EXERCISE
Output, exactly as written, the lines of the data below from the one containing "- destruct (Ha'" to the end.

RECORDS
(** C17. Layers: the changes from an old to a new tree, exported as a layer
    and applied to a directory that holds the old tree, make it the new one
    - entry by entry, up to what a layer does not record - and touch nothing
    outside that directory.  Whatever the kernel makes of the time of a
    directory when its entries come and go, the directories of the layer
    have the times of the new tree at the end, and so have those in which
    nothing changes; only a directory that is not in the layer, with an entry
    that is, keeps the time of the extraction ([replaced_file_touches]).  The
    trees have plain names that do not begin with [.wh.], no sockets, and no
    file whose content changed without a change of its recorded attributes. *)
Theorem Changes_ApplyLayer (now : Timespec) (dir_size : Z) (noted : Timespec -> Timespec) (tnow : Z) (ds nd : list string) (old new : FileInfo) (f g : fs) :
  plain ds -> plain nd -> tree_ok old -> tree_ok new -> faithful old new -> is_dir_at f ds = true ->
  (forall q, q <> [] -> f !! (ds ++ q) = lookup_tree old q) ->
  (forall q, q <> [] -> g !! (nd ++ q) = lookup_tree new q) ->
  let changes := FileInfo_Changes new old in
  exists f', ApplyLayer now dir_size noted (abs_path ds) (ExportChanges tnow g (abs_path nd) changes) f = Ok f' /\
    (forall q, q <> [] -> timeless <$> f' !! (ds ++ q) ≡ timeless <$> lookup_tree new q) /\
    (forall q, q <> [] -> listed changes q \/ ~ (exists n, change_at changes (q ++ [n])) -> f' !! (ds ++ q) ≡ lookup_tree new q) /\
    (forall p, ~ (exists q, p = ds ++ q) -> f' !! p = f !! p) /\
    timeless <$> f' !! ds = timeless <$> f !! ds /\ (~ (exists n, change_at changes [n]) -> f' !! ds = f !! ds).
Proof.
  intros Hds Hnd Hold Hnew Hfaith Hdir Hf Hg changes.
  assert (names_ok []) as Hnil by constructor.
  destruct (still_roundtrip now dir_size tnow ds nd old new f g) as (s & R & D & P & F); try done. fold changes in R.
  set (layer := ExportChanges tnow g (abs_path nd) changes) in *.
  destruct (run_alike now dir_size noted ds layer [] {| files := f; aufsHardlinks := ∅; dirs := [] |} {| files := f; aufsHardlinks := ∅; dirs := [] |} s)
    as (r & Hr & Ha & _ & Hdr); [by split_and!|done|]. rewrite app_nil_r in Ha.
  destruct (set_dir_times (abs_path ds) (dirs s) _ _ _ Ha D) as (f' & Hf' & Ha' & Htimes).
  exists f'. split; [unfold ApplyLayer; rewrite Hr; cbn [mbind result_bind]; by rewrite Hdr|].
  assert (forall q, ~ (exists n, change_at changes (q ++ [n])) -> f' !! (ds ++ q) = files s !! (ds ++ q)) as Huntouched.
  { intros q Hq. apply Htimes. left. destruct (Ha (ds ++ q)) as [_ Hsame]. symmetry. apply Hsame.
    rewrite list_elem_of_In, <- List.in_rev, <- list_elem_of_In. intros (h & Hh & (c & Hc & Hin)%in_export)%list_elem_of_fmap. apply Hq.
    destruct (addChanges_paths new true [] (Some old) c Hnew Hnil Hold Hc) as (q' & Hn & Hp & Hne & _). cbn [app] in Hn. specialize (Hne ltac:(by eexists)).
    destruct (exists_last Hne) as (ns & n & ->). exists n. destruct c as [pc kc]. simpl in *. subst pc.
    assert (ds ++ q = ds ++ ns) as ->%app_inv_head.
    { rewrite Hh. apply (touched_export tnow ds nd g Hds Hnd ns n kc h Hn); [|done]. intros e He.
      rewrite Hg in He by (by destruct ns). by eapply lookup_tree_ok, He. }
    by exists kc. }
  split; [|split; [|split; [|split]]].
  - intros q Hq. destruct (Ha' (ds ++ q)) as [Ht _]. rewrite <- Ht. specialize (P q Hq).
    destruct (files s !! (ds ++ q)), (lookup_tree new q); inversion P; subst; simpl; constructor. by apply timeless_equiv.
  - intros q Hq [Hl|Hu]; [|rewrite Huntouched; [by apply P|done]]. destruct (lookup_tree new q) as [e|] eqn:El.
    2: { destruct (Ha' (ds ++ q)) as [Ht _]. specialize (P q Hq). rewrite El in P. destruct (files s !! (ds ++ q)); [inversion P|].
         simpl in Ht. by destruct (f' !! (ds ++ q)). }
    assert (f' !! (ds ++ q) = files s !! (ds ++ q)) as ->; [|specialize (P q Hq); by rewrite El in P].
    destruct (is_directory e) eqn:Ed.
    + apply Htimes. right. destruct Hl as (k & Hk & Hin).
      destruct (addChanges_paths new true [] (Some old) _ Hnew Hnil Hold Hin) as (q' & Hn & Hp & Hne & _). cbn [app Path] in Hn, Hp. specialize (Hne ltac:(by eexists)).
      assert (q = q') as <-.
      { apply (f_equal path_elems) in Hp. rewrite !path_elems_abs in Hp; [done|by apply names_plain|by apply (lookup_tree_names new q e)]. }
      pose proof (names_plain _ Hn) as Hpl. assert (entry_ok e) as Heok by (eapply (lookup_tree_ok new q); done).
      exists (with_Name (header_of e (join "/" q)) (Clean (h_Name (header_of e (join "/" q))))). rewrite header_of_Clean by done. cbn [with_Name h_Name].
      rewrite Join_abs_rel, path_elems_abs by (first [done | by apply plain_app]). split; [|done].
      rewrite <- (header_of_Clean e q) by done. apply (run_lists_dirs now dir_size ds layer _ s (header_of e (join "/" q)) R).
      * unfold layer, ExportChanges. apply list_elem_of_In, in_flat_map. exists {| Path := abs_path q; Kind := k |}. split; [by apply list_elem_of_In|].
        cbn [Kind Path]. rewrite (addTarFile_ok g nd q e) by (try done; by rewrite Hg). destruct k; [by left|by left|done].
      * destruct (type_dir e Heok) as [Ht _]. rewrite Ed in Ht. by apply bool_decide_eq_true in Ht.
      * rewrite header_of_Clean by done. destruct q as [|m l]; [done|]. rewrite has_prefix_join by done. apply (has_prefix_wider ".wh." ".wh.").
        by inversion Hn as [|? ? [? ?]].
      * rewrite header_of_Clean by done. destruct (exists_last Hne) as (ns & n & ->). destruct (target_path ds Hds ns n Hn) as [_ ->].
        apply names_ok_app in Hn as [_ Hn]. by inversion Hn as [|? ? [? ?]].
    + destruct (alike_cases _ _ _ (ds ++ q) Ha') as [[-> ->]|(a & b & Hfa & Hfb & Hab)]; [done|]. rewrite Hfa, Hfb. f_equal. symmetry.
      apply (timeless_same a b Hab). specialize (P q Hq). rewrite El, Hfa in P. inversion P as [? ? Heq|]; subst.
      unfold is_directory, file_type in *. destruct Heq as [Hm _]. by rewrite Hm.
  - intros p Hp. rewrite <- F by (intros (q & _ & ->); apply Hp; by exists q). apply Htimes. left. destruct (Ha p) as [_ Hsame]. symmetry. apply Hsame.
    rewrite list_elem_of_In, <- List.in_rev, <- list_elem_of_In. intros (h & Hh & (c & Hc & Hin)%in_export)%list_elem_of_fmap. apply Hp.
    destruct (addChanges_paths new true [] (Some old) c Hnew Hnil Hold Hc) as (q' & Hn & Hpc & Hne & _). cbn [app] in Hn. specialize (Hne ltac:(by eexists)).
    destruct (exists_last Hne) as (ns & n & ->). exists ns. destruct c as [pc kc]. simpl in *. subst pc. rewrite Hh.
    apply (touched_export tnow ds nd g Hds Hnd ns n kc h Hn); [|done]. intros e He. rewrite Hg in He by (by destruct ns). by eapply lookup_tree_ok, He.
  - destruct (Ha' ds) as [Ht _]. rewrite <- Ht, F; [done|]. intros (q & Hq & E). apply Hq. rewrite <- (app_nil_r ds) in E at 1. by apply app_inv_head in E as <-.
  - intros Hn. specialize (Huntouched [] Hn). rewrite app_nil_r in Huntouched. rewrite Huntouched, F; [done|].
    intros (q & Hq & E). apply Hq. rewrite <- (app_nil_r ds) in E at 1. by apply app_inv_head in E as <-.
Qed.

WRITTEN RESPONSE
  - destruct (Ha' ds) as [Ht _]. rewrite <- Ht, F; [done|]. intros (q & Hq & E). apply Hq. rewrite <- (app_nil_r ds) in E at 1. by apply app_inv_head in E as <-.
  - intros Hn. specialize (Huntouched [] Hn). rewrite app_nil_r in Huntouched. rewrite Huntouched, F; [done|].
    intros (q & Hq & E). apply Hq. rewrite <- (app_nil_r ds) in E at 1. by apply app_inv_head in E as <-.
Qed.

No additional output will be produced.